I'd like to be able to produce PDF files in NodeJS.
Currently, we use puppeteer. We need to produce highly designed documents and so puppeteer/chromium gives me the ability to create a complex layout in HTML with the added benefit of also having the HTML version of the file.
It's great for relatively small documents where design is key.
The problem is when I try to produce long report documents. These documents do not require elaborate design. These are pretty much just a header with some information, and then a simple table with lots of records that stretch far as the eye can see, so they tend to be large. Like, really really large.
When I try using puppeteer for that, well pretty much just crashes and burns because loading such huge layouts into the underlying browser is just too much.
Currently I do "stitching". I create the document by having puppeteer create the doc in parts, and then I connect all those "doclets" into one using PDFKit.
But then I have problems like when one "doclet" ends and a new one begins, there are blank lines. (partially empty pages for no good reason from the perspective of a customer viewing it)
What I'm looking for is a library that has basic layout functionality but that doesn't use a browser (or perhaps uses something lightweight).
Problem is that libraries like PDFkit and pdf-lib seem to be too low level.
I'm going to literally have to "draw" the documents by telling it where exactly the text should be.
If I want tables, I'm going to straight up have to draw rectangles and stuff.
Having to create all of this manually would be a nightmare.
All I want is the ability to create simple layouts (tables, titles, text wrapping, background color) without having to use a library that just launches chromium.
Please, let me know if you know of any such option.
Thanks in advance!
What I tried:
PDFkit/pdf-lib - too low level.
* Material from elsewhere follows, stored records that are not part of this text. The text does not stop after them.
(** The task is on the list of the sweep at time [now]: older than an hour
    by [created_at], or terminal and stamped more than ten minutes ago. *)
Definition due (now : float) (t : WebApi.GenerationTask) : bool :=
  match WebApi.created_at t with
  | Some created => fltb (of_int 3600) (fsub now created)
  | None => false
  end
  || (WebApi.is_terminal (WebApi.status t)
      && match WebApi.finished_at t with
         | Some finished => fltb (of_int 600) (fsub now finished)
         | None => false
         end).


(** [t'] is [t], or [t] stamped by the sweep at time [now]. *)
Definition stamped (now : float) (t t' : WebApi.GenerationTask) : Prop :=
  t' = t \/
  (WebApi.finished_at t = None /\ WebApi.is_terminal (WebApi.status t) = true /\
   t' = WebApi.set_finished_at t now).

(** What the first loop of the sweep does to the objects: each is left as
    it is or, when terminal and never met, stamped with the time. *)
Definition scanned (now : float) (st st' : WebApi.State) : Prop :=
  WebApi.active_tasks st' = WebApi.active_tasks st /\
  WebApi.world st' = WebApi.world st /\
  forall r,
    match WebApi.deref st r with
    | Some t => exists t', WebApi.deref st' r = Some t' /\ stamped now t t'
    | None => WebApi.deref st' r = None
    end.

End Further.

(** ** Concrete inputs for the examples of the further properties *)

Module Cases.
Import Gen Scenario.

(** The libraries around an endpoint that answers a text part and an image
    part of 1001 bytes, and around one that is down. *)
Definition working : Externals := externals (answering (text_then_image 1001)).

Definition image_1001 : bytes := repeat x89 1001.


Definition world_with_input : World :=
  {| fs := {| files := [("in.png", [x89])]; locked := [] |};
     GEMINI_API_KEY := Some "key";
     sent := [] |}.

Definition server_without_key : App.Server :=
  {| App.generator := None;
     App.world := {| fs := empty_fs; GEMINI_API_KEY := None; sent := [] |};
     App.draws := 0 |}.

Definition server_on (c : Client) : App.Server :=
  {| App.generator := Some (generator_on c);
     App.world := empty_world;
     App.draws := 0 |}.

(** A form with key and prompt and no upload. *)
Definition form_only : WebApi.Request :=
  {| WebApi.is_json := false;
     WebApi.json := [];
     WebApi.form := [("api_key", "key"); ("prompt", "a cat")];
     WebApi.files := [] |}.

(** The registry holding one task, [t1], with an upload the process may
    unlink. *)
Definition waiting_upload : WebApi.State :=
  {| WebApi.heap := [WebApi.GenerationTask__init__ "t1"];
     WebApi.active_tasks := [("t1", 0%nat)];
     WebApi.world :=
       {| fs := {| files := [("uploads/in.png", [x89])]; locked := [] |};
          GEMINI_API_KEY := None;
          sent := [] |};
     WebApi.draws := 1;
     WebApi.status_log := [] |}.

(** The registry holding one completed task stamped at time [finished]. *)
Definition stamped_task (finished : float) : WebApi.State :=
  {| WebApi.heap :=
       [WebApi.set_finished_at
          (WebApi.set_status (WebApi.GenerationTask__init__ "t1") "completed")
          finished];
     WebApi.active_tasks := [("t1", 0%nat)];
     WebApi.world := empty_world;
     WebApi.draws := 1;
     WebApi.status_log := [] |}.

End Cases.

(** * Properties *)

(** ** binary64 facts the cost formulas rest on *)

Section FloatFacts.

Lemma binary_round_aux_nonneg (m e : Z) (l : location) :
  nonneg (binary_round_aux prec emax false m e l) = true.
Proof.
  unfold binary_round_aux.
  destruct (shr_fexp prec emax m e l) as [mrs' e'].
  destruct (shr_fexp prec emax _ e' loc_Exact) as [mrs'' e''].
  destruct (shr_m mrs''); try reflexivity.
  destruct (Z.leb e'' (Z.sub emax prec)); reflexivity.
Qed.

Lemma binary_round_nonneg (m : positive) (e : Z) :
  nonneg (binary_round prec emax false m e) = true.
Proof.
  unfold binary_round.
  destruct (shl_align m e _) as [mz ez].
  apply binary_round_aux_nonneg.
Qed.

Lemma nonneg_exact_int (n : Z) : 0 <= n -> nonneg (exact_int n) = true.
Proof. destruct n; simpl; intros; try reflexivity; lia. Qed.

Lemma nonneg_fdiv (x y : float) :
  nonneg x = true -> nonneg y = true -> nonneg (fdiv x y) = true.
Proof.
  destruct x as [[]|[]| |[] mx ex], y as [[]|[]| |[] my ey];
    simpl; try discriminate; try reflexivity; intros _ _.
  unfold fdiv, SFdiv.
  destruct (SFdiv_core_binary prec emax (Zpos mx) ex (Zpos my) ey) as [[mz ez] lz].
  apply binary_round_aux_nonneg.
Qed.

Lemma nonneg_fmul (x y : float) :
  nonneg x = true -> nonneg y = true -> nonneg (fmul x y) = true.
Proof.
  destruct x as [[]|[]| |[] mx ex], y as [[]|[]| |[] my ey];
    simpl; try discriminate; try reflexivity; intros _ _.
  apply binary_round_aux_nonneg.
Qed.

Lemma nonneg_fadd (x y : float) :
  nonneg x = true -> nonneg y = true -> nonneg (fadd x y) = true.
Proof.
  destruct x as [[]|[]| |[] mx ex], y as [[]|[]| |[] my ey];
    simpl; try discriminate; try reflexivity; intros _ _.
  apply binary_round_nonneg.
Qed.

(** [x + 0.0 == x] bit for bit, unless [x] is [-0.0]. *)
Lemma fadd_zero_r (x : float) : nonneg x = true -> fadd x fzero = x.
Proof. destruct x as [[]|[]| |[] mx ex]; simpl; try discriminate; reflexivity. Qed.

Lemma nonneg_int_truediv (a b : Z) :
  0 <= a -> 0 <= b -> nonneg (int_truediv a b) = true.
Proof.
  intros Ha Hb. apply nonneg_fdiv; now apply nonneg_exact_int.
Qed.

End FloatFacts.

(** ** The cost estimate *)

Section CostEstimate.
Import Gen.

(** Every entry of the price table carries the same two prices. *)
Lemma table_pricing (M : string) (info : ModelInfo) :
  dict_get AVAILABLE_MODELS M = Some info ->
  pricing info = {| input_cost_per_1k_chars := decimal 25 5;
                    output_cost_per_image := decimal 2734375 9 |}.
Proof.
  unfold AVAILABLE_MODELS. cbn [dict_get].
  destruct (String.eqb M "gemini-2.5-flash-image-preview").
  - intros [= <-]. reflexivity.
  - destruct (String.eqb M "gemini-2.0-flash-preview-image-generation").
    + intros [= <-]. reflexivity.
    + discriminate.
Qed.

Lemma table_prices_nonneg (M : string) (info : ModelInfo) :
  dict_get AVAILABLE_MODELS M = Some info ->
  nonneg (input_cost_per_1k_chars (pricing info)) = true /\
  nonneg (output_cost_per_image (pricing info)) = true.
Proof.
  intros H. rewrite (table_pricing M info H). cbn [input_cost_per_1k_chars output_cost_per_image].
  split; apply nonneg_int_truediv; lia.
Qed.

Lemma text_cost_nonneg (M : string) (info : ModelInfo) (L : nat) :
  dict_get AVAILABLE_MODELS M = Some info ->
  nonneg (fmul (int_truediv (Z.of_nat L) 1000)
               (input_cost_per_1k_chars (pricing info))) = true.
Proof.
  intros H. apply nonneg_fmul.
  - apply nonneg_int_truediv; lia.
  - apply (table_prices_nonneg M info H).
Qed.

Lemma calculate_cost_unfold (M : string) (info : ModelInfo) (P : string) (b : bool) :
  dict_get AVAILABLE_MODELS M = Some info ->
  calculate_cost M P b =
  Ok {| input_text_cost :=
          fmul (int_truediv (Z.of_nat (String.length P)) 1000)
               (input_cost_per_1k_chars (pricing info));
        input_image_cost :=
          if b then output_cost_per_image (pricing info) else fzero;
        output_image_cost := output_cost_per_image (pricing info);
        total_cost :=
          fadd (fadd (fmul (int_truediv (Z.of_nat (String.length P)) 1000)
                           (input_cost_per_1k_chars (pricing info)))
                     (output_cost_per_image (pricing info)))
               (if b then output_cost_per_image (pricing info) else fzero);
        input_chars := String.length P |}.
Proof.
  intros H. unfold calculate_cost, model_entry. rewrite H. reflexivity.
Qed.
(** * pkg/builtin: the builtin tool registry and its five handlers

    A shallow embedding of [pkg/builtin/builtin.go].  Go strings are byte
    sequences, modelled by [string] (a list of 8-bit [ascii]); the calls the
    handlers make into the operating system and the HTTP client are nodes of
    a program tree ([IO]), answered by the environment; [json.Unmarshal] on a
    struct of string fields is modelled by [Json.Unmarshal]. *)

From Stdlib Require Import NArith ZArith Ascii String List Lia.
From stdpp Require Import base tactics option list gmap strings sorting pretty.

Local Open Scope string_scope.
Set Warnings "-register-all".

(** ** Bytes *)

Definition code (c : ascii) : N := N_of_ascii c.
Definition chr (n : N) : ascii := ascii_of_N n.

(** The double quote. *)
Definition dquote : ascii := "034"%char.

Definition in_range (lo hi : N) (c : ascii) : bool :=
  ((lo <=? code c) && (code c <=? hi))%N.
(** Lines 83-154.  [fuel] bounds the depth of the recursion of line 99. *)
Fixpoint reallocMemory (fuel : nat) (memory : ledger)
    (totalSpace requested : Z) (h : heap) : outcome (ledger * heap) :=
  match fuel with
  | O => OutOfFuel
  | S fuel' =>
      let h0 := enter totalSpace requested h in
      if totalSpace <? requested then
        let delta := wrap_size (requested - totalSpace) in
        if MiB <? delta then
          match span_count delta with
          | None => Undefined
          | Some spans =>
              for_loop (Z.to_nat spans)
                (fun s : ledger * heap =>
                   reallocMemory fuel' (fst s) totalSpace
                     (wrap_size (totalSpace + delta / spans)) (snd s))
                (memory, h0)
          end
        else grow_span memory delta h0
      else if requested <? totalSpace then
        Done (dealloc_walk true memory (wrap_size (totalSpace - requested)) h0)
      else Done (memory, h0)
  end.

(** ** [destroyMemory] and [printGraph] *)

(** The loop of line 69 once [block] and [memory] are set: [rest] is the
    list [memory] points to. *)
Fixpoint destroy_loop (block : memoryBlock) (rest : list memoryBlock)
    (h : heap) : heap :=
  match rest with
  | [] => h
  | m :: rest' =>
      let h1 := match mem block with
                | Some p => free p h
                | None => h
                end in
      destroy_loop m rest' (free (node block) h1)
  end.

Definition destroyMemory (memory : ledger) (h : heap) : outcome heap :=
  match memory with
  | [] => Undefined
  | block :: rest => Done (destroy_loop block rest h)
  end.

(** Lines 170-175: the list [printGraph] starts from. *)
Definition printGraph_init (h : heap) : ledger * heap :=
  let '(a, h1) := malloc sizeof_memoryBlock h in
  ([mkBlock a 0 None], h1).
(** ** Non-paginated dispatch *)

(** C7. A non-paginated dispatch returns the parsed body of a 200 or 204
    response whose body is not empty, the marker
    [{"status": code, "title": "No Content"}] for a 200 or 204 response with
    an empty body, and the parsed body of a response with any other status,
    as an ordinary result. *)
Theorem single_request_result json_loads fuel m endpoint data params all_pages
    store_hash auth_token files r w :
  lit_truthy all_pages && String.eqb m "GET" = false ->
  server w (sent w)
    (single_request m endpoint data params store_hash auth_token files) = Reply r ->
  let run := make_request json_loads fuel (LStr m) endpoint data params all_pages
               store_hash auth_token files w in
  let after := sent_one w
                 (single_request m endpoint data params store_hash auth_token files) in
  (status_code r = 200%Z \/ status_code r = 204%Z ->
   content r <> "" ->
   forall body, json_loads (content r) = Done body -> run = (Done body, after))
  /\ (status_code r = 200%Z \/ status_code r = 204%Z ->
      content r = "" ->
      run = (Done (JObj [("status", JInt (status_code r)); ("title", JStr "No Content")]),
             after))
  /\ (status_code r <> 200%Z -> status_code r <> 204%Z ->
      forall body, json_loads (content r) = Done body -> run = (Done body, after)).
Proof.
  intros Hnp Hsrv run after.
  assert (Hrun : run =
    (if ((status_code r =? 200) || (status_code r =? 204))%Z then
       if Str.nonempty (content r) then response_json json_loads r
       else ret (no_content r)
     else response_json json_loads r) after).
  { unfold run, make_request. cbn [lit_is]. rewrite Hnp.
    unfold bind, requests_request, transport.
    fold (single_request m endpoint data params store_hash auth_token files).
    by rewrite Hsrv. }
  rewrite Hrun. unfold response_json, ret, no_content. repeat split.
  - intros Hok Hne body Hbody.
    replace ((status_code r =? 200) || (status_code r =? 204))%Z with true
      by (destruct Hok as [-> | ->]; done).
    destruct (content r); [done|]. simpl. by rewrite Hbody.
  - intros Hok Hempty.
    replace ((status_code r =? 200) || (status_code r =? 204))%Z with true
      by (destruct Hok as [-> | ->]; done).
    by rewrite Hempty.
  - intros H200 H204 body Hbody.
    apply Z.eqb_neq in H200, H204. rewrite H200, H204. simpl. by rewrite Hbody.
Qed.
Lemma raw_zero_regions_witness :
  exists raw,
    chunk_raw 0 0 [(5, 7); (6, 9)] (2, 1, 1) = Ok raw /\
    (forall s i, 0 <= s < (1 + 15) / 16 -> 2048 <= i < 6144 ->
       raw !! Z.to_nat (2 + s * 10240 + 4096 + i) = Some 0) /\
    (forall i, 0 <= i < 256 -> raw !! Z.to_nat (2 + (1 + 15) / 16 * 10240 + i) = Some 0).
Proof.
  destruct (chunk_raw_Ok [(5, 7); (6, 9)] two_voxels_encodable 2 1 1 0 0 one_subchunk)
    as [raw Hraw].
  exists raw. split; [exact Hraw|].
  exact (raw_zero_regions 0 0 [(5, 7); (6, 9)] 2 1 1 raw Hraw).
Defined.

Lemma format_block_name_order_witness :
  format_block_name plain_repr "minecraft:log"
    (TCompound [("variant"%string, TString "oak"); ("axis"%string, TString "y")])
  = format_block_name plain_repr "minecraft:log"
      (TCompound [("axis"%string, TString "y"); ("variant"%string, TString "oak")]).
Proof.
  apply format_block_name_order.
  - apply perm_swap.
  - cbn. apply NoDup_cons. split.
    + intros H. apply list_elem_of_singleton in H. discriminate.
    + apply NoDup_singleton.
Defined.

Lemma one_block_parsed :
  parse_nbt_structure decimal plain_repr stone (Some one_block) = Ok ([(5, 0)], (1, 1, 1)).
Proof. vm_compute. reflexivity. Qed.

Lemma parsed_voxels_witness :
  Forall (fun v => v = (0, 0) \/ exists name, stone !! name = Some v) [(5, 0)].
Proof.
  exact (parsed_voxels decimal plain_repr stone (Some one_block) [(5, 0)] (1, 1, 1)
           one_block_parsed).
Defined.

Lemma parsed_structure_is_encoded_witness :
  Z.of_nat (length [(5, 0)]) = 1 * 1 * 1 /\
  exists raw,
    chunk_raw 3 (-4) [(5, 0)] (1, 1, 1) = Ok raw /\
    Z.of_nat (length raw) = 2 + (1 + 15) / 16 * 10240 + 512.
Proof.
  apply (parsed_structure_is_encoded decimal plain_repr stone (Some one_block)
           [(5, 0)] 1 1 1 3 (-4)).
  - apply map_Forall_singleton. cbn. lia.
  - exact one_block_parsed.
  - exact one_subchunk.
Defined.


Lemma raw_subchunk_count_witness :
  exists raw,
    chunk_raw 0 0 [(5, 7); (6, 9)] (2, 1, 1) = Ok raw /\
    unpack [fmt_H] (take 2 raw) = Ok [(1 + 15) / 16] /\
    16 * ((1 + 15) / 16 - 1) < 1 <= 16 * ((1 + 15) / 16) /\
    0 <= (1 + 15) / 16 <= 0xFFFF /\
    (1 = 0 -> length raw = 514%nat).
Proof.
  destruct (chunk_raw_Ok [(5, 7); (6, 9)] two_voxels_encodable 2 1 1 0 0 one_subchunk)
    as [raw Hraw].
  exists raw. split; [exact Hraw|].
  exact (raw_subchunk_count 0 0 [(5, 7); (6, 9)] 2 1 1 raw Hraw).
Defined.

Lemma one_block_rewritten (f : handle) (chunk_x chunk_z : Z) :
  exists f', write_chunk_to_subfile zlib_stored f 20 chunk_x chunk_z [(5, 0)] (1, 1, 1) = Ok f'.
Proof.
  apply write_chunk_to_subfile_Ok;
    [exact one_block_encodable | exact one_subchunk | lia |].
  intros raw. now apply zlib_stored_chunk.
Qed.

Lemma write_chunk_idempotent_witness :
  exists f1 f2,
    write_chunk_to_subfile zlib_stored db_handle 20 3 (-4) [(5, 0)] (1, 1, 1) = Ok f1 /\
    write_chunk_to_subfile zlib_stored f1 20 3 (-4) [(5, 0)] (1, 1, 1) = Ok f2 /\
    f2 = f1.
Proof.
  destruct (one_block_rewritten db_handle 3 (-4)) as [f1 Hf1].
  destruct (one_block_rewritten f1 3 (-4)) as [f2 Hf2].
  exists f1, f2. split; [exact Hf1|]. split; [exact Hf2|].
  exact (write_chunk_idempotent zlib_stored db_handle f1 f2 20 3 (-4) [(5, 0)] (1, 1, 1)
           Hf1 Hf2).
Defined.

Lemma stone_palmap :
  build_palmap plain_repr stone_palette = Ok (<[0 := "minecraft:stone"%string]> ∅).
Proof. vm_compute. reflexivity. Qed.

Lemma palmap_entries_witness :
  exists entries,
    tag_iter stone_palette = Ok entries /\
    forall (i : Z) (formatted : string),
      (<[0 := "minecraft:stone"%string]> ∅ : gmap Z string) !! i = Some formatted <->
      0 <= i /\ exists entry, entries !! Z.to_nat i = Some entry /\
                              palette_name plain_repr entry = Ok formatted.
Proof. exact (palmap_entries plain_repr stone_palette _ stone_palmap). Defined.
(** The state a started [createToken] leaves when its caller goes on: the
    value set on the handle there is, or the registration asked for. *)
Definition started (c : Creation) (st : App) : App :=
  match TOKENS st !! cr_id c with
  | Some h =>
      with_TOKENS (<[cr_id c := set_value (cr_value c) h]> (TOKENS st))
                  (with_call (HostSetValue (cr_id c) (cr_value c)) st)
  | None =>
      with_pending (pending st ++ [c])
                   (with_call (HostCreateToken (cr_id c) (cr_type c) (cr_title c)) st)
  end.

(** The state [removeToken] leaves for the identifier [id]. *)
Definition removed (id : string) (st : App) : App :=
  match TOKENS st !! id with
  | Some h =>
      with_TOKENS (<[id := set_unregistered h]> (TOKENS st))
                  (with_call (HostUnregister id) st)
  | None => st
  end.

(** The state the answer to the registration [c] leaves. *)
Definition resumed (c : Creation) (st : App) : App :=
  with_TOKENS (<[cr_id c := created_handle c]> (TOKENS st))
              (with_call (HostSetValue (cr_id c) (cr_value c)) st).

(** Several calls started, several identifiers removed, several answers
    received, one after the other. *)
Definition started_all (cs : list Creation) (st : App) : App :=
  foldl (fun s c => started c s) st cs.
(** Every stretch brings the body nearer to its end. *)
Lemma stage_step_nearer (a b : value) (st : stage) (w : world) :
  (forall o, st <> Leaving o) ->
  (stretches_left (next_stage (fst (stage_step a b st w))) (snd (stage_step a b st w))
   < stretches_left st w)%nat.
Proof.
  intros Hst. destruct st as [ | i t win | | o ]; [ | | | now elim (Hst o) ].
  - assert (Hn : nvd (snd (stage_step a b Validating w)) = nvd w).
    { revert w. change (keeps nvd (stage_step a b Validating)). unfold stage_step.
      apply keeps_bind; [ apply keeps_logger, nvd_log_blind | intros _ ].
      apply keeps_bind; [ apply keeps_window_ok, nvd_log_blind | intros ok ].
      destruct (negb ok); [ apply keeps_ret | ].
      apply keeps_bind; [ apply keeps_effective_window | intros win; apply keeps_ret ]. }
    assert (Hs : forall st', fst (stage_step a b Validating w) = Ok st' ->
                             st' = Leaving (Ok tt) \/ exists win, st' = Fetching 0 Infinity win).
    { intros st'. unfold stage_step. cbv beta iota delta [bind logger modify].
      destruct (window_ok a b _) as [[ok | e | ] w1]; try discriminate.
      destruct ok; cbn [negb]; [ | intros [= <-]; now left ].
      destruct (effective_window_run a b w1) as [win Ew]. rewrite Ew.
      intros [= <-]. right. now exists win. }
    destruct (stage_step a b Validating w) as [[st' | e | ] w1]; simpl in *;
      try lia.
    destruct (Hs _ eq_refl) as [-> | [win ->]]; simpl; rewrite ?Hn; lia.
  - unfold stage_step. cbv beta iota delta [bind].
    destruct (index_below i t w) as [[go | e | ] w0] eqn:Ei; simpl; try lia.
    pose proof (index_below_world i t w) as Ew. rewrite Ei in Ew. simpl in Ew. subst w0.
    destruct go; [ | simpl; lia ].
    unfold next_reply. destruct (nvd w) as [ | r script ] eqn:En.
    + pose proof (process_page_next None i 2000 (fst win) (snd win) w) as Hn.
      destruct (process_page None i 2000 (fst win) (snd win) w) as [[x | e | ] w1];
        simpl; try lia.
      destruct x as [ [j t'] | ]; simpl; [ | lia ].
      destruct (Hn _ _ eq_refl j t' eq_refl) as [_ [d [Hd _]]]. discriminate.
    + assert (Hk : nvd (snd (process_page (Some r) i 2000 (fst win) (snd win)
                                          (set_nvd script w))) = script).
      { rewrite keeps_process_page;
          [ reflexivity | apply nvd_log_blind | apply nvd_sent_blind
          | apply nvd_store_blind ]. }
      destruct (process_page (Some r) i 2000 (fst win) (snd win) (set_nvd script w))
        as [[x | e | ] w1]; simpl in *; try lia.
      destruct x as [ [j t'] | ]; simpl; [ rewrite Hk | ]; lia.
  - unfold stage_step. cbv beta iota delta [bind].
    destruct (update_last_sync_timestamp w) as [[[] | e | ] w1]; simpl; lia.
Qed.

Variable args : nat -> value * value.

Lemma replay_app (pre post : list event) (s0 s : state) :
  replay args (pre ++ post) s0 = Some s <->
  exists s1, replay args pre s0 = Some s1 /\ replay args post s1 = Some s.
Proof.
  revert s0. induction pre as [ | e pre IH ]; intros s0; simpl.
  - split; [ eauto | now intros [s1 [[= ->] H]] ].
  - destruct (fire args e s0) as [s1 | ]; [ apply IH | ].
    split; [ discriminate | now intros [s1 [H _]] ].
Qed.

(** What one stretch does to the state. *)
Lemma fire_advance (t : nat) (st : stage) (s : state) :
  phase_of s t = Critical st -> (forall o, st <> Leaving o) ->
  fire args (Advance t) s
  = Some (mkState (snd (stage_step (fst (args t)) (snd (args t)) st (shared s)))
                  (waiters s) (handoff s)
                  (set_phase t
                     (Critical (next_stage
                                  (fst (stage_step (fst (args t)) (snd (args t)) st
                                                   (shared s)))))
                     (phase_of s))).
Proof.
  intros Pt Hst. simpl. rewrite Pt.
  destruct st as [ | i b win | | o ]; [ | | | now elim (Hst o) ];
    now destruct (stage_step _ _ _ _).
Qed.

(** A call in the body that is left alone reaches the end of the body, in
    the world and with the outcome that the program's own body gives. *)
Lemma advance_to_leaving (t : nat) (n : nat) :
  forall (st : stage) (s : state),
    phase_of s t = Critical st ->
    (stretches_left st (shared s) <= n)%nat ->
    exists k s',
      replay args (repeat (Advance t) k) s = Some s'
      /\ phase_of s' t
         = Critical (Leaving (fst (rest_of_body (fst (args t)) (snd (args t)) st (shared s))))
      /\ shared s' = snd (rest_of_body (fst (args t)) (snd (args t)) st (shared s)).
Proof.
  induction n as [ | n IH ]; intros st s Pt Hn.
  - destruct st as [ | i b win | | o ]; simpl in Hn; try lia.
    exists 0%nat, s. simpl. auto.
  - destruct st as [ | i b win | | o ];
      [ | | | exists 0%nat, s; simpl; auto ].
    all: match type of Pt with _ = Critical ?st0 =>
           assert (Hst : forall o, st0 <> Leaving o) by (intros o; discriminate);
           pose proof (fire_advance t st0 s Pt Hst) as F;
           pose proof (stage_step_nearer (fst (args t)) (snd (args t)) st0 (shared s) Hst)
             as Hlt;
           rewrite (rest_of_body_step (fst (args t)) (snd (args t)) st0 (shared s))
         end.
    all: match type of F with _ = Some ?s1 =>
           destruct (IH _ s1 (set_phase_same t _ _)) as [k [s' [R [P Hw]]]];
           [ apply Nat.lt_succ_r; eapply Nat.lt_le_trans; [ exact Hlt | exact Hn ] | ];
           exists (S k), s'; simpl repeat; cbn [replay]; rewrite F;
           split; [ exact R | split; [ exact P | exact Hw ] ]
         end.
Qed.

(** *** The lock protocol *)

Lemma invariant_initial (w : world) : sync_lock w = false -> invariant [] (initial w).
Proof.
  intros L. constructor; simpl; try discriminate; try reflexivity;
    try (intros t []); try (rewrite L; discriminate).
  constructor.
Qed.

Lemma in_remove_waiter (t u : nat) (l : list nat) :
  In u (remove_waiter t l) -> In u l.
Proof.
  induction l as [ | x l IH ]; simpl; [ auto | ].
  destruct (Nat.eqb x t); [ now right | ]. intros [H | H]; auto.
Qed.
Unless I'm getting something wrong, there doesn't seem to be a way to create word wrapped layouts with basic tables.
jsPDF doesn't seem to be able to use the HTML functionality on the server(I think to get it to work I'd have to let it use a browser...? if so, doesn't really help).
Puppeteer/other libraries that pilot a browser - well, it uses a browser so a no-go for large docs.
Praying to Odin - No luck so far.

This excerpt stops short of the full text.